May it be that this might be caused due to

# the data, **shuffled** and split between train and test sets
(X_train, y_train), (X_test, y_test) = mnist.load_data()

In this case https://github.com/rstudio/keras/issues/149 I had a similar problem (although using R Keras) and the reason was that shuffle was set to TRUE when batch importing the images. Therefore, the image order was different for each repetition.

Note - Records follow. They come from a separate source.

(* ===== verification/JsonLaws.v ===== *)
(** * What the JSON codec promises ([encoding/json/v2])

    The documented behaviour of the codec that the components rely on when they
    read back what the program encoded: a value of valid UTF-8 texts and distinct
    names comes back with the same shape, the same texts and the same small
    integers, while other numbers may be spelled anew ([1.50] as [1.5]); what the
    decoder accepts is of that kind. The file also holds how the readers of decoded
    values see a value whose numbers were spelled anew, and a codec that keeps
    these promises, for the witnesses. *)

From stdpp Require Import pretty.
From S2P Require Import Prelude GoRegexp Json GoText Capabilities ToolArgs ClaudeStream ClaudeAnswer.

(** ** Values that can be encoded *)

Definition number_literal (lit : bytes) : bool :=
  match parse_number lit with Some (l, []) => bool_decide (l = lit) | _ => false end.

Fixpoint well_formed (j : json) : bool :=
  match j with
  | JNull | JBool _ => true
  | JNum lit => number_literal lit
  | JStr s => valid_utf8 s
  | JArr l => forallb well_formed l
  | JObj m => bool_decide (NoDup m.*1) && forallb (λ kv, valid_utf8 kv.1 && well_formed kv.2) m
  end.

(** The numbers of a value written by [spell]. *)
Fixpoint respell (spell : bytes → bytes) (j : json) : json :=
  match j with
  | JNum lit => JNum (spell lit)
  | JArr l => JArr (map (respell spell) l)
  | JObj m => JObj (map (λ kv, (kv.1, respell spell kv.2)) m)
  | _ => j
  end.
Definition respell_members (spell : bytes → bytes) (m : object) : object := map (λ kv, (kv.1, respell spell kv.2)) m.

(** ** The promises *)

Section Laws.
Context `{JsonCodec}.

Record sound_codec (spell : bytes → bytes) : Prop := {
  spelled_int : ∀ n, - 2 ^ 53 < n < 2 ^ 53 → spell (itoa n) = itoa n;
  decode_encode : ∀ j, well_formed j = true → unmarshal (marshal j) = Some (respell spell j);
  decoded_well_formed : ∀ b j, unmarshal b = Some j → well_formed j = true;
  object_text : ∀ m, well_formed (JObj m) = true → ∃ t, marshal (JObj m) = "{"%char :: t;
  trimmed_text : ∀ m, well_formed (JObj m) = true → trim_space (marshal (JObj m)) = marshal (JObj m)
}.

Lemma encoded_not_blank spell m : sound_codec spell → well_formed (JObj m) = true → trim_space (marshal (JObj m)) ≠ [].
Proof. intros Hc Hm. rewrite (trimmed_text _ Hc m Hm). by destruct (object_text _ Hc m Hm) as [t ->]. Qed.

End Laws.

(** ** Readers of values spelled anew *)

Section Readers.
Variable spell : bytes → bytes.
Abbreviation again := (respell spell).
Abbreviation members_again := (respell_members spell).

Lemma respell_obj m : again (JObj m) = JObj (members_again m).
Proof. done. Qed.

Lemma respell_names m : (members_again m).*1 = m.*1.
Proof. unfold respell_members. change (map ?f ?l) with (f <$> l). by rewrite <- list_fmap_compose. Qed.

Lemma respell_get k m : obj_get k (members_again m) = again (obj_get k m).
Proof. induction m as [|[k' v] m IH]; [done|]. cbn [respell_members map obj_get fst snd]. by case_bool_decide. Qed.

Lemma respell_raw k m : raw_field k (members_again m) = again <$> raw_field k m.
Proof. unfold raw_field. rewrite respell_names, respell_get. by case_bool_decide. Qed.

Lemma respell_str k m : str_field k (members_again m) = str_field k m.
Proof. unfold str_field. rewrite respell_get. by destruct (obj_get k m). Qed.

Lemma respell_objf k m : obj_field k (members_again m) = members_again <$> obj_field k m.
Proof. unfold obj_field. rewrite respell_get. by destruct (obj_get k m). Qed.

Lemma respell_struct j : as_struct (again j) = members_again <$> as_struct j.
Proof. by destruct j. Qed.

Lemma respell_text m k : stringOf (members_again m) k = stringOf m k.
Proof. unfold stringOf. rewrite respell_get. by destruct (obj_get _ m). Qed.

Lemma respell_app m m' : members_again (m ++ m') = members_again m ++ members_again m'.
Proof. apply map_app. Qed.

End Readers.

(** ** Values that are well formed *)

(** *** Numbers *)

Lemma pretty_go_head x s : (0 < x)%N → ∃ c t, B (pretty_N_go x s) = c :: t ∧ c ≠ "0"%char.
Proof.
  revert s. induction (N.lt_wf_0 x) as [x _ IH]. intros s Hx. rewrite pretty_N_go_step by done.
  assert (Hlt : (x `div` 10 < x)%N) by (apply N.div_lt; lia). destruct (decide (x `div` 10 = 0)%N) as [E|E].
  - rewrite E, pretty_N_go_0. eexists _, _. split; [reflexivity|]. intros Hc.
    assert (Hs : (x < 10)%N) by (apply N.div_small_iff in E; lia). rewrite N.mod_small in Hc by done.
    destruct (digit_char_val x Hs) as [Hv _]. rewrite Hc in Hv. change (digit_val "0"%char) with 0 in Hv. lia.
  - apply IH; [done|by apply N.neq_0_lt_0].
Qed.

Lemma span_digits_all s : Forall (λ c, is_digit c = true) s → span_digits s = (s, []).
Proof. intros Hs. unfold span_digits. rewrite trim_left_all by done. cbn [length]. by rewrite Nat.sub_0_r, firstn_all. Qed.

Lemma digits_literal (c : ascii) t : Forall (λ c, is_digit c = true) (c :: t) → c ≠ "0"%char →
  parse_number (c :: t) = Some (c :: t, []) ∧ parse_number ("-"%char :: c :: t) = Some ("-"%char :: c :: t, []).
Proof.
  intros Hd Hc. assert (Hm : bool_decide (c = "-"%char) = false) by (apply Forall_cons in Hd as [? _]; by apply digit_not).
  unfold parse_number. rewrite Hm. change (bool_decide ("-"%char = "-"%char)) with true. cbv beta iota.
  rewrite (span_digits_all (c :: t)) by done. rewrite (bool_decide_eq_false_2 (c = "0"%char)) by done. cbn. by rewrite !app_nil_r.
Qed.

Lemma itoa_literal n : number_literal (itoa n) = true.
Proof.
  assert (Hpos : ∀ p, ∃ c t, itoa (Z.pos p) = c :: t ∧ Forall (λ c, is_digit c = true) (c :: t) ∧ c ≠ "0"%char).
  { intros p. destruct (pretty_go_head (N.pos p) "") as (c & t & E & Hc); [done|]. exists c, t.
    assert (E' : itoa (Z.pos p) = c :: t) by (rewrite <- E; done). split; [done|]. split; [|done].
    rewrite <- E'. by destruct (itoa_digits (Z.pos p)) as (_ & ? & _). }
  unfold number_literal. destruct n as [|p|p]; [done| |].
  - destruct (Hpos p) as (c & t & -> & Hd & Hc). destruct (digits_literal c t Hd Hc) as [-> _]. by apply bool_decide_eq_true.
  - change (itoa (Z.neg p)) with ("-"%char :: itoa (Z.pos p)). destruct (Hpos p) as (c & t & -> & Hd & Hc).
    destruct (digits_literal c t Hd Hc) as [_ ->]. by apply bool_decide_eq_true.
Qed.

(** *** Texts *)

Definition good_rune (s : bytes) : Prop := ¬ (rune_width s = 1%nat ∧ rune_value s = rune_error).

Lemma rune_width_bound c s : (1 <= rune_width (c :: s) <= S (length s))%nat.
Proof.
  unfold rune_width. cbv zeta. repeat case_match; cbn [length]; lia.
Qed.

(** The first rune of a valid text is not changed by what follows the text. *)
Lemma good_rune_app c s t : good_rune (c :: s) → rune_width (c :: s ++ t) = rune_width (c :: s) ∧ good_rune (c :: s ++ t).
Proof.
  unfold good_rune. intros Hg. assert (Hlow : rune_width (c :: s) = 1%nat → zb c < 128).
  { intros Hw. destruct (Z.ltb_spec (zb c) 128); [lia|]. exfalso. apply Hg. split; [done|]. unfold rune_value. rewrite Hw. by zcases. }
  assert (Hw : rune_width (c :: s ++ t) = rune_width (c :: s)).
  { revert Hlow. unfold rune_width. cbv zeta. clear Hg. destruct (Z.ltb_spec (zb c) 194); [done|].
    destruct s as [|c1 [|c2 [|c3 s]]]; cbn [app]; repeat (case_match; try done); intros Hl; try (specialize (Hl eq_refl); lia). }
  split; [done|]. rewrite Hw. intros [H1 H2]. apply Hlow in H1. revert H2. unfold rune_value. rewrite Hw.
  destruct (rune_width (c :: s)) as [|[|w]] eqn:E; [|zcases; unfold rune_error; lia|].
  - zcases. unfold rune_error. lia.
  - assert (rune_width (c :: s) = 1%nat); [|lia]. unfold rune_width. by zcases.
Qed.

Lemma valid_from_enough s : ∀ n m, (length s <= n)%nat → (length s <= m)%nat → valid_utf8_from n s = valid_utf8_from m s.
Proof.
  induction s as [s IH] using (induction_ltof1 _ (@length ascii)). unfold ltof in IH. intros n m Hn Hm.
  destruct s as [|c s]; [by destruct n, m|]. destruct n as [|n], m as [|m]; cbn [length] in *; try lia. cbn [valid_utf8_from].
  f_equal. pose proof (rune_width_bound c s). apply IH; rewrite length_drop; cbn [length]; lia.
Qed.

Lemma valid_cons c s : valid_utf8 (c :: s) = true ↔ good_rune (c :: s) ∧ valid_utf8 (drop (rune_width (c :: s)) (c :: s)) = true.
Proof.
  unfold valid_utf8 at 1. cbn [length valid_utf8_from]. rewrite andb_true_iff, negb_true_iff, andb_false_iff, Nat.eqb_neq, Z.eqb_neq.
  pose proof (rune_width_bound c s). unfold valid_utf8.
  rewrite (valid_from_enough _ (length s) (length (drop (rune_width (c :: s)) (c :: s)))) by (rewrite ?length_drop; cbn [length]; lia).
  unfold good_rune. destruct (decide (rune_width (c :: s) = 1%nat)), (decide (rune_value (c :: s) = rune_error)); naive_solver.
Qed.

Lemma valid_app s t : valid_utf8 s = true → valid_utf8 t = true → valid_utf8 (s ++ t) = true.
Proof.
  induction s as [s IH] using (induction_ltof1 _ (@length ascii)). unfold ltof in IH. intros Hs Ht.
  destruct s as [|c s]; [done|]. apply valid_cons in Hs as [Hg Hs]. cbn [app]. apply valid_cons.
  destruct (good_rune_app c s t Hg) as [Hw Hg']. split; [done|]. rewrite Hw. pose proof (rune_width_bound c s) as Hb.
  rewrite app_comm_cons, drop_app_le by (cbn [length]; lia). apply IH; [|done|done]. rewrite length_drop. cbn [length]. lia.
Qed.

Lemma valid_concat l : Forall (λ s, valid_utf8 s = true) l → valid_utf8 (concat l) = true.
Proof. induction 1 as [|s l Hs _ IH]; [done|]. cbn [concat]. by apply valid_app. Qed.

(** *** Members *)

Lemma wf_members m : well_formed (JObj m) = true ↔ NoDup m.*1 ∧ ∀ k v, (k, v) ∈ m → valid_utf8 k = true ∧ well_formed v = true.
Proof.
  cbn [well_formed]. rewrite andb_true_iff, bool_decide_eq_true, forallb_forall. apply and_iff_compat_l. split.
  - intros Hm k v Hin. apply list_elem_of_In, Hm, andb_true_iff in Hin. done.
  - intros Hm [k v] Hin. apply list_elem_of_In, Hm in Hin. by apply andb_true_iff.
Qed.

(** On an object given by its members, with distinct literal names. *)
Ltac by_members :=
  apply wf_members; split; [apply (bool_decide_unpack _); by vm_compute|];
  intros ? ? Hin; repeat (apply elem_of_cons in Hin as [[= -> ->]|Hin]; [split; [done|try done; try apply itoa_literal]|]); try (by apply elem_of_nil in Hin).

Lemma wf_items l : well_formed (JArr l) = true ↔ Forall (λ j, well_formed j = true) l.
Proof. cbn [well_formed]. by rewrite forallb_forall, Forall_forall; setoid_rewrite list_elem_of_In. Qed.

Lemma wf_get k m : well_formed (JObj m) = true → well_formed (obj_get k m) = true.
Proof.
  intros [_ Hm]%wf_members. induction m as [|[k' v] m IH]; [done|]. cbn [obj_get]. case_bool_decide.
  - apply (Hm k' v). left.
  - apply IH. intros k2 v2 Hin. apply Hm. by right.
Qed.

Lemma wf_text m k : well_formed (JObj m) = true → valid_utf8 (stringOf m k) = true.
Proof. intros Hm. unfold stringOf. pose proof (wf_get (B k) m Hm) as Hg. by destruct (obj_get (B k) m). Qed.

Lemma wf_obj j : well_formed j = true → well_formed (JObj (default [] (as_obj j))) = true.
Proof. by destruct j. Qed.

Lemma wf_nil : well_formed (JObj []) = true.
Proof. done. Qed.

Lemma wf_member m k : well_formed (JObj m) = true → well_formed (JObj (default [] (map_member k m))) = true.
Proof. intros Hm. apply wf_obj. by apply wf_get. Qed.

Lemma wf_jint n : well_formed (jint n) = true.
Proof. apply itoa_literal. Qed.

(** ** A codec that keeps the promises *)

Module Checked.

Definition read (s : bytes) : option json := j ← Strokes.read s; if well_formed j then Some j else None.

Definition codec : JsonCodec := {| unmarshal := read; marshal := Strokes.encode; unmarshal_nil := eq_refl |}.

Lemma respell_same j : respell id j = j.
Proof.
  induction j as [| | | |l IH|m IH] using json_nested_ind; cbn [respell]; try done; f_equal.
  - induction IH as [|j l E _ IH]; [done|]. cbn [map]. by rewrite E, IH.
  - induction IH as [|[k v] m E _ IH]; [done|]. cbn [map fst snd] in *. by rewrite E, IH.
Qed.

Lemma read_checked j : well_formed j = true → read (Strokes.encode j) = Some j.
Proof. intros Hj. unfold read. rewrite Strokes.read_encode. cbn [mbind option_bind]. by rewrite Hj. Qed.

#[local] Existing Instance codec.

Lemma checked_sound : sound_codec id.
Proof.
  split; [done| | |by intros m _; eexists|].
  - intros j Hj. rewrite respell_same. by apply read_checked.
  - intros b j E. change (read b = Some j) in E. unfold read in E. destruct (Strokes.read b) as [j'|]; [|done]. cbn [mbind option_bind] in E.
    destruct (well_formed j') eqn:Ej; [|done]. by injection E as <-.
  - intros m _. cbn [marshal codec Strokes.encode].
    change (B "}") with ["}"%char]. rewrite app_comm_cons. apply (trim_space_fixed "{"%char _ "}"%char); apply (bool_decide_unpack _); by vm_compute.
Qed.

End Checked.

It might be also that I don´t get the point of this issue #5048 because I am a greenhorn in this topic. Then please ignore my posting.

saanasum on 10 Oct 2017

👍2

I recently crashed into predict_generator inconsistency too. Looks like it's a quite old issue.
@romainVala same for me, even if I use workers=1 I don't get the data in the same order. It works when I use workers=0 though. However, doing so forces the generator to execute on the main thread, which is probably not the best idea for bigger datasets (the actual reason we use a generator).
Does anyone know if this is fixed? I've seen some alternatives like #6891 with dataset API, but is there any workarounds/fixes for predict_generator?

glrs on 17 Dec 2018

Has there been a fix on this please? I have the exact same issue, as I am trying to create bottlenecks using a model with the top off. I need to store the bottlenecks in separate files on disk, but without knowing which input file produced which output bottleneck, the whole thing would end up a mess. Or does anyone know a better way to create bottleneck files for individual inputs?

rahullak on 15 Feb 2019

I bumped into this issue when I used the same generator for both evaluate_generator and predict_generator in that exact order. Re-initialising the generator or simply calling predict_generator first and evaluate_generator second solved it for me (although it cost me an hour to figure that out).

Attila94 on 5 Mar 2019

I had similar issue where the predictions got slightly worse each time I called predict_generator. Setting workers = 0 somehow helped.

predictions = model.predict_generator(testGenerator, steps = np.ceil(testGenerator.samples / testGenerator.batch_size), verbose=1, workers=0)

Maggus503 on 4 May 2019

👍1

When loading your test_set using .flow_from_dataframe/directory make sure to disable the shuffle option; shuffle=None, that will force it to have the original ordering.